[Records for the exercise Boundary: Start]
(** *** Instances of the theorems *)

Lemma evaluate_validation_witness :
  Server.evaluateHandler exampleEngine unconfigured emptyRequest
    = {| Server.status := 400;
         Server.payload := Server.Failure (Server.ErrText "No speech data provided") |}
  /\ Server.status (Server.evaluateHandler exampleEngine unconfigured helloRequest) <> 400.
Proof.
  split.
  - apply (proj1 (evaluate_validation exampleEngine unconfigured emptyRequest)).
    + left. reflexivity.
    + reflexivity.
  - apply (proj2 (evaluate_validation exampleEngine unconfigured helloRequest)).
    left. exists "Hello". split; [reflexivity | discriminate].
Defined.

Lemma validation_precedes_configuration_witness :
  (Server.status (Server.evaluateHandler exampleEngine (answering JNull) emptyRequest) = 400 /\
   Server.status (Server.evaluateHandler exampleEngine unconfigured emptyRequest) = 400)
  /\ Server.status (Server.evaluateHandler exampleEngine unconfigured helloRequest) = 503.
Proof.
  split.
  - apply (proj1 (validation_precedes_configuration exampleEngine
                    (answering JNull) emptyRequest)); reflexivity.
  - apply (proj2 (validation_precedes_configuration exampleEngine
                    unconfigured helloRequest)).
    split; left; reflexivity.
Defined.

Lemma no_voice_answer_witness :
  ToBoolean (Server.hasVoice silentRequest) = false /\
  Server.evaluateHandler exampleEngine (answering (replyWith (ofZ 9) (ofZ 9)))
                         silentRequest
  = {| Server.status := 200;
       Server.payload := Server.Evaluated "No Voice"
         {| Server.clarity := ofZ 0;
            Server.confidence := ofZ 0;
            Server.clarityFeedback :=
              JStr "Please speak clearly into your microphone to receive clarity feedback.";
            Server.confidenceFeedback :=
              JStr "Start speaking and enable your camera for a complete evaluation.";
            Server.analysis := JStr "A steady delivery." |} |}
  /\
  ("No Voice" = Texts.noVoice /\
   ofZ 0 = ofZ 0 /\ ofZ 0 = ofZ 0 /\
   JStr "Please speak clearly into your microphone to receive clarity feedback."
     = JStr Texts.speakIntoMicrophone /\
   JStr "Start speaking and enable your camera for a complete evaluation."
     = JStr Texts.startSpeakingAndCamera).
Proof.
  split; [reflexivity | split].
  - apply (proj2 (no_voice_answer exampleEngine
                    (answering (replyWith (ofZ 9) (ofZ 9))) silentRequest eq_refl)
             (fun _ => Server.Parsed (replyWith (ofZ 9) (ofZ 9)))
             (replyWith (ofZ 9) (ofZ 9)) (replyProps (ofZ 9) (ofZ 9)));
      reflexivity.
  - exact (proj1 (no_voice_answer exampleEngine
                    (answering (replyWith (ofZ 9) (ofZ 9))) silentRequest eq_refl)
             "No Voice"
             {| Server.clarity := ofZ 0;
                Server.confidence := ofZ 0;
                Server.clarityFeedback :=
                  JStr "Please speak clearly into your microphone to receive clarity feedback.";
                Server.confidenceFeedback :=
                  JStr "Start speaking and enable your camera for a complete evaluation.";
                Server.analysis := JStr "A steady delivery." |}
             eq_refl).
Defined.

Lemma only_voice_confidence_witness :
  (ToBoolean (Server.hasFace voiceOnlyRequest) = false /\
   ToBoolean (Server.hasVoice voiceOnlyRequest) = true) /\
  Server.payload
    (Server.evaluateHandler exampleEngine (answering (replyWith (ofZ 8) (ofZ 7)))
                            voiceOnlyRequest)
  = Server.Evaluated "Only Voice"
      {| Server.clarity := ofZ 8;
         Server.confidence := ofZ 4;
         Server.clarityFeedback := JStr "Slow down a little.";
         Server.confidenceFeedback :=
           JStr "Enable your camera to receive full confidence scoring and feedback.";
         Server.analysis := JStr "A steady delivery." |} /\
  ("Only Voice" = Texts.onlyVoice /\
   ofZ 4 = Math_min (ofZ 10) (Math_max (ofZ 0) (Math_round (half (ofZ 7)))) /\
   (inRange 0 10 (Math_round (half (ofZ 7))) ->
    num_eq (ofZ 4) (Math_round (half (ofZ 7)))) /\
   JStr "Enable your camera to receive full confidence scoring and feedback."
     = JStr Texts.enableCamera).
Proof.
  split; [split; reflexivity | split; [reflexivity |]].
  exact (proj1 (only_voice_confidence exampleEngine
                  (answering (replyWith (ofZ 8) (ofZ 7))) voiceOnlyRequest
                  (fun _ => Server.Parsed (replyWith (ofZ 8) (ofZ 7)))
                  (replyWith (ofZ 8) (ofZ 7)) (ofZ 7)
                  eq_refl eq_refl eq_refl eq_refl eq_refl)
           "Only Voice"
           {| Server.clarity := ofZ 8;
              Server.confidence := ofZ 4;
              Server.clarityFeedback := JStr "Slow down a little.";
              Server.confidenceFeedback :=
                JStr "Enable your camera to receive full confidence scoring and feedback.";
              Server.analysis := JStr "A steady delivery." |}
           eq_refl).
Defined.


Lemma halves_wellFormed : wellFormed halves.
Proof. intros n. split; discriminate || reflexivity. Qed.

Lemma local_no_voice_ranges_witness :
  wellFormed halves /\
  Forall2 (fun call r =>
             snd call = false ->
             Client.mode r = "No Voice" /\
             integerWithin 5 7 (Client.clarity r) /\
             integerWithin 3 5 (Client.confidence r))
          [(false, false); (true, true); (true, false)]
          (Client.evaluateLocallyAll exampleEngine
             [(false, false); (true, true); (true, false)] recording halves).
Proof.
  split; [exact halves_wellFormed |].
  apply (local_no_voice_ranges exampleEngine
           [(false, false); (true, true); (true, false)] recording halves).
  exact halves_wellFormed.
Defined.

(* ================================================================== *)
(** ** Further properties of the server *)
(* ================================================================== *)

(** Decide the comparisons of property names that are literals. *)
Ltac literal_names :=
  repeat match goal with
         | |- context [String.eqb ?a ?b] =>
             let r := eval vm_compute in (String.eqb a b) in
             change (String.eqb a b) with r
         end;
  cbv iota.

Section MoreServerProperties.

Import Server Texts Endpoints.

Variable E : Engine.

(** X1. The answer of [/api/evaluate] has one of four statuses, and
    [success] is true, and the [error] field absent, exactly when the
    status is 200. *)
Theorem evaluate_outcomes (client : AiClient) (req : EvaluateRequest) :
  (status (evaluateHandler E client req) = 400 \/
   status (evaluateHandler E client req) = 503 \/
   status (evaluateHandler E client req) = 500 \/
   status (evaluateHandler E client req) = 200) /\
  (success (evaluateHandler E client req) = true <->
   status (evaluateHandler E client req) = 200) /\
  (errorOf (evaluateHandler E client req) = None <->
   status (evaluateHandler E client req) = 200).
Proof.
  unfold evaluateHandler.
  destruct (negb (ToBoolean (transcript req)) && negb (ToBoolean (hasVoice req))).
  { cbn. repeat split; auto; discriminate. }
  destruct (genAI client);
    [| cbn; repeat split; auto; discriminate].
  destruct (model client) as [m|];
    [| cbn; repeat split; auto; discriminate].
  destruct (evaluateBody E m req) as [e|r] eqn:Hb.
  { cbn. repeat split; auto; discriminate. }
  destruct (evaluateBody_inr E m req r Hb)
    as (v & t & cl & ncl & co & nco & _ & _ & _ & _ & _ & _ & _
        & clf & cof & an & _ & _ & _ & Hr).
  rewrite Hr. cbn. repeat split; auto.
Qed.

(** The handler past both guards, when [evaluateBody] throws. *)
Lemma evaluateHandler_throws (client : AiClient) (req : EvaluateRequest)
      (m : Prompt -> AiReply) (e : Thrown) :
  passesValidation req -> configured client m ->
  evaluateBody E m req = inl e ->
  evaluateHandler E client req =
    {| status := 500; payload := Failure (messageOr e "Failed to evaluate speech") |}.
Proof.
  intros Hvalid [Hg Hm] Hb. unfold evaluateHandler.
  replace (negb (ToBoolean (transcript req)) && negb (ToBoolean (hasVoice req)))
    with false by (rewrite <- negb_orb, Hvalid; reflexivity).
  rewrite Hg, Hm, Hb. reflexivity.
Qed.

(** X2. For a valid request and a configured client: a transcript that
    cannot be written into the prompt gives a 500 without the model being
    asked; a call that rejects gives a 500 with the message of the error,
    or "Failed to evaluate speech" when that message is empty; a reply
    that cannot be parsed gives a 500 with "Invalid response format from
    AI". *)
Theorem evaluate_upstream_failure (client : AiClient) (req : EvaluateRequest)
        (m : Prompt -> AiReply) :
  passesValidation req -> configured client m ->
  (toPrimitiveThrows (shownTranscript req) = true ->
   forall client' m', configured client' m' ->
     evaluateHandler E client' req =
       {| status := 500; payload := Failure ErrEngineText |}) /\
  (toPrimitiveThrows (shownTranscript req) = false ->
   (forall message,
       m (evaluatePrompt req) = Rejects (ThrownError message) ->
       evaluateHandler E client req =
         {| status := 500;
            payload := Failure (ErrText (if String.eqb message ""
                                         then "Failed to evaluate speech"
                                         else message)) |}) /\
   (m (evaluatePrompt req) = Unparsable ->
    evaluateHandler E client req =
      {| status := 500;
         payload := Failure (ErrText "Invalid response format from AI") |})).
Proof.
  intros Hvalid Hc. split.
  - intros Hi client' m' Hc'.
    rewrite (evaluateHandler_throws client' req m' ThrownByEngine Hvalid Hc');
      [reflexivity |].
    unfold evaluateBody, interpolate. rewrite Hi. reflexivity.
  - intros Hi. split.
    + intros message Hm.
      rewrite (evaluateHandler_throws client req m (ThrownError message) Hvalid Hc).
      * cbn. destruct (String.eqb message ""); reflexivity.
      * unfold evaluateBody, interpolate. rewrite Hi, Hm. reflexivity.
    + intros Hm.
      rewrite (evaluateHandler_throws client req m
                 (ThrownError "Invalid response format from AI") Hvalid Hc).
      * reflexivity.
      * unfold evaluateBody, interpolate. rewrite Hi, Hm. reflexivity.
Qed.

(** X3. A reply that parses to [null] gives a 500 in every mode.  A reply
    that parses to a string, a number or a boolean gives a 500 in the
    modes "Only Voice" and "No Voice", where the handler assigns to it;
    with face and voice it is answered 200, both scores NaN and the three
    texts undefined. *)
Theorem evaluate_reply_not_an_object (client : AiClient) (req : EvaluateRequest)
        (m : Prompt -> AiReply) (v : JsValue) :
  passesValidation req -> configured client m ->
  toPrimitiveThrows (shownTranscript req) = false ->
  m (evaluatePrompt req) = Parsed v ->
  (asTarget v = TNullish ->
   evaluateHandler E client req =
     {| status := 500; payload := Failure ErrEngineText |}) /\
  (asTarget v = TPrimitive ->
   evaluateHandler E client req =
     if ToBoolean (hasFace req) && ToBoolean (hasVoice req) then
       {| status := 200;
          payload := Evaluated faceAndVoice
            {| clarity := NaN; confidence := NaN;
               clarityFeedback := JUndefined;
               confidenceFeedback := JUndefined;
               analysis := JUndefined |} |}
     else {| status := 500; payload := Failure ErrEngineText |}).
Proof.
  intros Hvalid Hc Hi Hm. split; intros Ht.
  - rewrite (evaluateHandler_throws client req m ThrownByEngine Hvalid Hc);
      [reflexivity |].
    unfold evaluateBody, interpolate. rewrite Hi, Hm, Ht, deriveMode_cases.
    destruct (ToBoolean (hasVoice req)); [destruct (ToBoolean (hasFace req)) |];
      reflexivity.
  - destruct (ToBoolean (hasVoice req)) eqn:Hv;
      [destruct (ToBoolean (hasFace req)) eqn:Hf |].
    + cbn [andb]. destruct Hc as [Hg Hmod].
      apply (evaluateHandler_body E client req m); auto.
      unfold evaluateBody, interpolate.
      rewrite Hi, Hm, Ht, deriveMode_cases, Hv, Hf. reflexivity.
    + cbn [andb].
      rewrite (evaluateHandler_throws client req m ThrownByEngine Hvalid Hc);
        [reflexivity |].
      unfold evaluateBody, interpolate.
      rewrite Hi, Hm, Ht, deriveMode_cases, Hv, Hf. reflexivity.
    + rewrite andb_false_r.
      rewrite (evaluateHandler_throws client req m ThrownByEngine Hvalid Hc);
        [reflexivity |].
      unfold evaluateBody, interpolate.
      rewrite Hi, Hm, Ht, deriveMode_cases, Hv. reflexivity.
Qed.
[Records for the exercise Boundary: End]
■ **Problem to solve**:
Wherever a line of the records above contains the string "delivery", copy that line out.

■ **Written solution**:
            Server.analysis := JStr "A steady delivery." |} |}
                Server.analysis := JStr "A steady delivery." |}
         Server.analysis := JStr "A steady delivery." |} /\
              Server.analysis := JStr "A steady delivery." |}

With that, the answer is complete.